As for depressed humans, the depressed network is significantly delayed in responding to positive with respect to negative words on the valence identification task. Also, as in depressed humans, the depressed network is slightly delayed in responding to negative words on the lexical decision task with respect to positive or neutral words, and with respect to the nondepressed network's performance. As with the human data, the latter difference is very small (4 epochs) and would not be considered ``statistically significant'' given the relatively small sample of simulated subjects, and the relatively large variability between subjects. To support the idea that the statistical nonsignificance of this result is indeed the product of low power, a sample of 50 more simulated subjects was added to the current sample, without qualitatively changing the direction of the findings. As for humans, biases on the valence identification task are much more closely tied to induction of depression than are biases on the lexical decision task. Finally, as in the human data, the valence identification task, in general, takes longer than the lexical decision task.
| Non- | ||||||||
| Dura- | Depressed | Depressed | ||||||
| Task | tion | Valence | Mean | St Dev | N | Mean | St Dev | N |
| Lexical Decision | 80 | Positive | 138.0 | 1.58 | 50 | 137.9 | 1.81 | 50 |
| Lexical Decision | 80 | Negative (NDT) | 136.4 | 1.74 | 50 | 140.5 | 1.98 | 50 |
| Lexical Decision | 80 | Negative (DT) | 146.6 | 2.89 | 50 | 147.4 | 2.45 | 50 |
| Lexical Decision | 80 | Neutral | 143.9 | 1.89 | 50 | 145.3 | 1.99 | 50 |
| Lexical Decision | 80 | Nonword | 148.0 | 1.29 | 50 | 147.3 | 1.19 | 50 |
| Valence Identification | 80 | Positive | 125.5 | 1.76 | 50 | 165.6 | 5.52 | 50 |
| Valence Identification | 80 | Negative (NDT) | 129.0 | 4.17 | 50 | 116.8 | 2.55 | 50 |
| Valence Identification | 80 | Negative (DT) | 146.8 | 5.16 | 50 | 106.4 | 1.83 | 50 |
| Valence Identification | 80 | Neutral | 202.5 | 8.55 | 50 | 201.5 | 5.1 | 50 |
To explain the lexical decision task results it may be said that the depressotypic overtraining effectively makes the network associate stimuli close to depressotypic stimuli in representational space with these depressotypic stimuli. As all negative words share a valence with depressotypic stimuli, when the network is presented with a negative stimulus it becomes effectively ambivalent as to whether a stimulus should take the semantic representation of the stimulus it originally learned, or the semantic representation of a depressotypic stimulus. Its responses are thus particularly delayed on nondepressotypic stimuli.
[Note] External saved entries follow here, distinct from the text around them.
Lemma getUsernameFromId_frame_all (userId : uint32) s :
  queueMgr (getUsernameFromId userId s).2 = queueMgr s
  ∧ dbManager (getUsernameFromId userId s).2 = dbManager s
  ∧ playerMgr (getUsernameFromId userId s).2 = playerMgr s
  ∧ disk (getUsernameFromId userId s).2 = disk s.
Proof.
  rewrite getUsernameFromId_spec. destruct (userId =? 0)%N; [done|].
  destruct (userCache s !! userId); [done|].
  by destruct (db_GetUserById userId (dbManager s)).
Qed.

Lemma SendSong_spec (sub : Submission) s :
  SendSong sub s
  = let '(username, s1) := getUsernameFromId (sub_UserId sub) s in
    if decide (username = "") then
      ((mkError false "Song submitted by unknown user", None), s1)
    else
      match fetchSongData (Link sub) (mkSong "" 0 username (sub_UserId sub) "" "") with
      | (_, Some err) => ((mkError false err, None), s1)
      | (song, None) =>
          let q := song_queue.mkFifoQueuer
                     (song_queue.playQueue (queueMgr s1)
                      ++ [(db_AddSong song (dbManager s1)).1])
                     (song_queue.nowPlaying (queueMgr s1)) in
          ((mkError true "Success", None),
           mkBackendServer q (db_AddSong song (dbManager s1)).2
                           (userCache s1) (playerMgr s1)
                           (song_queue.SavePlaylist queueSnapshot q (disk s1)).1)
      end.
Proof.
  unfold SendSong. unfold mbind at 1; unfold RPC_bind at 1. cbn [UserId].
  destruct (getUsernameFromId (sub_UserId sub) s) as [username s1].
  cbn [Title SongId Username UserId Service ServiceId].
  destruct (decide _); [done|].
  destruct (fetchSongData _ _) as [song [err|]]; [done|].
  unfold queueMgr_AddSong, dbManager_AddSong, queueMgr_SavePlaylist; rpc.
  cbn [queueMgr dbManager userCache playerMgr disk with_queueMgr
       song_queue.AddSong song_queue.playQueue song_queue.nowPlaying].
  destruct (db_AddSong song (dbManager s1)) as [song' db]. cbn [fst snd].
  rewrite removelast_last.
  by destruct (song_queue.SavePlaylist _ _ _).
Qed.

(** A submission that is turned down, for an unknown user or for a link
    that cannot be resolved, leaves the queue, the playing song, the
    database, the files and the players as they were. *)
Theorem SendSong_rejected_changes_nothing (sub : Submission) s :
  Success (SendSong sub s).1.1 = false →
  (SendSong sub s).1.2 = None
  ∧ queueMgr (SendSong sub s).2 = queueMgr s
  ∧ dbManager (SendSong sub s).2 = dbManager s
  ∧ playerMgr (SendSong sub s).2 = playerMgr s
  ∧ disk (SendSong sub s).2 = disk s.
Proof.
  rewrite SendSong_spec.
  destruct (getUsernameFromId_frame_all (sub_UserId sub) s) as (Hq & Hdb & Hp & Hd).
  destruct (getUsernameFromId (sub_UserId sub) s) as [username s1]; cbn [snd] in *.
  destruct (decide _); [done|].
  by destruct (fetchSongData _ _) as [song [err|]].
Qed.

(** A submission with user id 0, or by a user that is not in the cache
    and that the database does not return, is turned down as coming from
    an unknown user; not even the user cache changes. *)
Theorem SendSong_unknown_user (sub : Submission) s :
  sub_UserId sub = 0%N
  ∨ (userCache s !! sub_UserId sub = None
     ∧ ∃ err, db_GetUserById (sub_UserId sub) (dbManager s) = inr err) →
  SendSong sub s = ((mkError false "Song submitted by unknown user", None), s).
Proof.
  intros Hunknown. rewrite SendSong_spec, getUsernameFromId_spec.
  destruct Hunknown as [-> | (-> & err & ->)]; [done|].
  by destruct (sub_UserId sub =? 0)%N.
Qed.

(** A submission that is accepted puts exactly one song at the back of
    the queue: the song that [fetchSongData] resolved, as the database
    manager left it. The songs queued before and the playing song stay. *)
Theorem SendSong_accepted_appends (sub : Submission) s :
  Success (SendSong sub s).1.1 = true →
  (SendSong sub s).1 = (mkError true "Success", None)
  ∧ ∃ username song,
      fetchSongData (Link sub) (mkSong "" 0 username (sub_UserId sub) "" "")
      = (song, None)
      ∧ song_queue.playQueue (queueMgr (SendSong sub s).2)
        = song_queue.playQueue (queueMgr s) ++ [(db_AddSong song (dbManager s)).1]
      ∧ dbManager (SendSong sub s).2 = (db_AddSong song (dbManager s)).2
      ∧ song_queue.NowPlaying (queueMgr (SendSong sub s).2)
        = song_queue.NowPlaying (queueMgr s).
Proof.
  rewrite SendSong_spec.
  destruct (getUsernameFromId_frame_all (sub_UserId sub) s) as (Hq & Hdb & Hp & Hd).
  destruct (getUsernameFromId (sub_UserId sub) s) as [username s1]; cbn [snd] in *.
  destruct (decide _); [done|].
  destruct (fetchSongData _ _) as [song [err|]] eqn:Hfetch; [done|].
  intros _. split; [done|]. exists username, song.
  cbn. by rewrite Hq, Hdb.
Qed.

(** A user name that [getUsernameFromId] has found is in the user cache
    afterwards, and from then on the cache answers: whatever the database
    holds, the call returns that name and changes nothing. *)
Theorem getUsernameFromId_cached (userId : uint32) s :
  (getUsernameFromId userId s).1 ≠ "" →
  userCache (getUsernameFromId userId s).2 !! userId
  = Some (getUsernameFromId userId s).1
  ∧ ∀ s2, userCache s2 !! userId = Some (getUsernameFromId userId s).1 →
          getUsernameFromId userId s2 = ((getUsernameFromId userId s).1, s2).
Proof.
  rewrite !getUsernameFromId_spec.
  destruct (userId =? 0)%N eqn:Hzero; [done|].
  assert (∀ name s2, userCache s2 !! userId = Some name →
            getUsernameFromId userId s2 = (name, s2)) as Hhit.
  { intros name s2 Hs2. by rewrite getUsernameFromId_spec, Hzero, Hs2. }
  destruct (userCache s !! userId) as [name|] eqn:Hcache; cbn [fst snd].
  - intros _. split; [done|]. apply Hhit.
  - destruct (db_GetUserById userId (dbManager s)) as [userData|err]; [|done].
    cbn. intros _. split; [apply lookup_insert_eq|]. apply Hhit.
Qed.

(** *** Snapshot files: loading, restarting, saving on request *)

Lemma loadPlaylistFromFile_spec (file : string) s :
  loadPlaylistFromFile file s
  = (tt, match files (disk s) !! file with
         | None => s
         | Some in_ =>
             match Unmarshal in_ with
             | inr _ => s
             | inl playlist =>
                 mkBackendServer
                   (song_queue.mkFifoQueuer
                      (song_queue.playQueue (queueMgr s) ++ Songs playlist)
                      (song_queue.nowPlaying (queueMgr s)))
                   (dbManager s) (userCache s) (playerMgr s) (disk s)
             end
         end).
Proof.
  unfold loadPlaylistFromFile, ioutil_ReadFile, ReadFile; rpc.
  destruct (files (disk s) !! file) as [in_|]; [|done].
  destruct (Unmarshal in_) as [playlist|err]; [|done].
  apply loadSongs_spec.
Qed.



(** A file that is missing or that does not decode loads nothing: the
    server is as before, with no song of the file in the queue. *)
Theorem loadPlaylistFromFile_unreadable (file : string) s :
  files (disk s) !! file = None
  ∨ (∃ in_ err, files (disk s) !! file = Some in_ ∧ Unmarshal in_ = inr err) →
  loadPlaylistFromFile file s = (tt, s).
Proof.
  intros Hfile. rewrite loadPlaylistFromFile_spec.
  by destruct Hfile as [-> | (in_ & err & -> & ->)].
Qed.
To explain the valence identification task results, it may be said that overtraining the network on some negative stimuli has the effect of making these depressotypic stimuli more accessible to the network. Thus, when the network is confronted with other stimuli it tends to associate their affective valence to the affective valence of stimuli which it has learned (i.e., negativity). It thus has the effect of making positive stimuli difficult to recognize. Negative stimuli are recognized little faster than negative stimuli for nondepressed people primarily because, given the slow rate of diffusion into the network's accumulators, it is difficult for the network to ever recognize a stimulus faster than 100 epochs; the analogous explanation proposed for the lack of facilitation on negative words in depressed human performance is that humans are already performing at the lower bound of their possible performance. Valence identification takes longer than lexical decision in the network for a number of reasons. First, the process of lexical identification is done at an earlier stage than valence identification, thus incurring less noise. Second, valence identification takes activations only from lexical identifications making it difficult to perform a valence identification significantly before a lexical decision. Finally, the ``no'' threshold on the lexical decision task establishes an upper bound on the time a lexical decision will take. No such bound exists for valence identification.
Thus, at first inspection the affective interference theory, when operationalized in a neural network model, appears to mimic human performance on two information processing tasks. Interestingly, the network behaved not, as predicted by intuitive speculation regarding the task (i.e., with facilitation on negative words for the depressed condition) but as the depressed humans did (delays on positive words on the valence identification task). This finding attests to the importance of computational simulation in research. Were such simulations not to have been performed it would be easy to doubt the affective interference model, the manner in which the tasks were conducted, etc. With the added information from the network model, it seems as if humans are performing just as they would be expected to perform, and thus there is little reason to doubt the affective interference theory or the task administration. Still, as much more information that just mean reaction times was analyzed in an attempt to understand the human data, similar analyses will be performed for the network model.